WINNIPEG -- New video posted to social media that appears to show shoppers physically intervening in a Liquor Mart theft highlights the growing frustration Manitobans are feeling about the problem, but Winnipeg police are warning people it’s not a good idea to get involved.

The issue came to the forefront last year, but the issue hasn’t gone away: Manitoba Liquor and Lotteries recently said the rate of theft is as high as it’s ever been, and Winnipeg police said Monday officers are receiving about 10 to 20 reports a day of Liquor Mart thefts.

Store employees and security guards have been told not to physically intervene but it appears some shoppers seem to be disregarding the warning and may be putting themselves at risk by attempting to stop shoplifters.

“As frustrating as it is to see somebody committing a crime in front of you and seemingly get away with no consequence, you need to step back,” said Winnipeg Police Service Const. Jay Murray. “If you witness it, contact the Winnipeg Police Service if it’s here in Winnipeg.

“Don’t intervene. It’s only a matter of time before somebody does and somebody does get hurt and we don’t want to see that happen.”

On Saturday at around 8:30 p.m. a video posted to Facebook shows two people physically intervening with two other people who appeared to be attempting to walk out of a Liquor Mart on Plessis Road without paying for products. The video showed one person being tackled and held to the ground. Winnipeg police couldn’t immediately comment on the specifics of the incident. 

Officers said such videos have become increasingly common.

“It certainly feels like they’re a dime a dozen right now,” said Murray. “It seems like every day that there’s another video on social media that’s being shared that shows someone intervening.”

Police noted they’re making arrests every day for liquor thefts.

While they understand people’s frustration, officers said if you do get involved you open yourself up to many risks including injury and civil or criminal liability.

“Individuals have to be careful when making the decision to intervene with either a theft or a robbery happening in front of their eyes,” said Murray. “The first concern is safety. A lot of these individuals are carrying weapons. They can be unpredictable, they can be agitated.”

The thefts are sometimes violent as highlighted in incidents that have occurred over the past week: one involved a gun, one involved a machete and in another incident bottles were used, according to Murray.

“You need to be mindful of that,” he said. “Is your life really worth a bottle of alcohol? And that’s what it comes down to.”

He said in order to make citizen ’s arrests for a property crime you have to be the owner of the property or have lawful possession of it.

“For Liquor Mart robberies where there’s no violence involved, often you don’t meet that threshold and if you’re going to grab on to somebody in those cases there could be civil or criminal liability involved there,” said Murray. “If it’s not a safety concern it could also be a criminal or a civil concern as well.”

According to Canada’s Department of Justice, you must also have authorization by the owner of the property.

For a criminal offence – one involving violence – you may only make a citizen’s arrest if you find a person in the act of committing a crime and arrest them within a reasonable time of the crime occurring.
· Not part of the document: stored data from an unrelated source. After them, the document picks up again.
(** C3: on a well-formed store, the derivative of the object at [a]
    follows the Brzozowski rule of its class, with every result built by
    the smart constructors and every child derived by a virtual call:
    [Emp] and [Eps] give the [Emp] singleton; [Char x] gives the [Eps]
    singleton when [x] is the symbol and the [Emp] singleton otherwise;
    [Or r1 r2] gives [Or::create] of the two derivatives; [Concat r1 r2]
    gives [Or::create(Concat::create(r1', r2), r2')] when [r1] is nullable
    and [Concat::create(r1', r2)] otherwise; [Star r1] gives
    [Concat::create(r1', Star::create(r1))].  The call returns a valid
    pointer in a well-formed later store. *)
Theorem derive_rules order s a obj c :
  wf s -> heap s !! a = Some obj ->
  derive order (Some a) c s =
    match obj with
    | Emp => Emp_instance s
    | Eps => Emp_instance s
    | Char x => if Ascii.eqb x c then Eps_instance s else Emp_instance s
    | Or r1 r2 =>
        (let* '(d1, d2) := args2 order (derive order r1 c) (derive order r2 c) in
         Or_create d1 d2) s
    | Concat r1 r2 =>
        (let* nullable := is_contain_eps r1 in
         if nullable then
           let* '(l, d2) :=
             args2 order (let* d1 := derive order r1 c in Concat_create d1 r2)
                         (derive order r2 c) in
           Or_create l d2
         else
           let* d1 := derive order r1 c in
           Concat_create d1 r2) s
    | Star r1 =>
        (let* '(d1, st) := args2 order (derive order r1 c) (Star_create r1) in
         Concat_create d1 st) s
    end
  /\ exists q s',
       derive order (Some a) c s = Ok q s' /\ valid s' q /\ wf s' /\ State_le s s'.
Proof.
  intros Hwf Hobj.
  pose proof (proj1 (heap_ok_lookup s) (wf_heap s Hwf) a obj Hobj) as Hok.
  pose proof (lookup_lt_Some _ _ _ Hobj) as Hlen.
  split.
  - transitivity (derive_body order (derive order) obj c s).
    2: { destruct obj as [| |x|r1 r2|r1 r2|r1]; cbn [derive_body]; try done.
         by destruct (Ascii.eqb x c). }
    unfold derive at 1. cbn [ptr_fuel derive_fuel].
    unfold bind at 1, deref. rewrite Hobj. cbv beta iota.
    eapply agree_eq. apply (derive_body_agree order _ _ s a); [done|done|lia|].
    intros x s' Hx Hwf' Hle. apply State_le_length in Hle.
    unfold derive, ptr_fuel. apply (derive_fuel_agree order c (S x)); [done|lia..].
  - destruct (derive_ok order s (Some a) c Hwf) as (q & s' & H1 & _ & Hwf' & Hle & Hq).
    { simpl. lia. }
    exists q, s'. auto.
Qed.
Manitoba Liquor and Lotteries speaks out

Manitoba Liquor and Lotteries said there are hundreds of incidents each week.

To deal with the problem, it implemented a comprehensive strategy last spring, but it hasn't worked as well as it had hoped as the theft rate is as high as it's ever been.

"We're not giving up,” said Andrea Kowal, director of corporate and public affairs for the Crown corporation. “We haven't stopped exploring all options but we are probably one of the most progressive retailers out there and if there's anything that can be done or will be done we know about it, we've explored it, we've tried it, we're looking at it. Other retailers contact us to see what it is we're doing and the best we've been able to do to this point in time is mitigate the thefts.

"If there was a silver bullet, we would've implemented it by now. There is no one thing that is going to fix this."

Kowal said witnesses who take out their phones to document thefts in progress aren’t helping Manitoba Liquor and Lotteries, because stores are equipped with state of the art surveillance systems.

“It’s scary for our staff, it’s scary for a customer to witness, people don’t feel safe,” said Kowal. “The odd thing about that is they are safe if they stay out of the way, you do not want to film these people, you do not want to get in front of them.”

Kowal said people shouldn’t take out their frustrations on store employees, either.

“They’re on the frontlines of not only dealing with the issues of the actual theft but then they’re having to address questions by outraged customers that they’re not doing anything or that they should be stopping someone and it’s really hard for them to explain: step aside, stay out of the way, this isn’t safe.”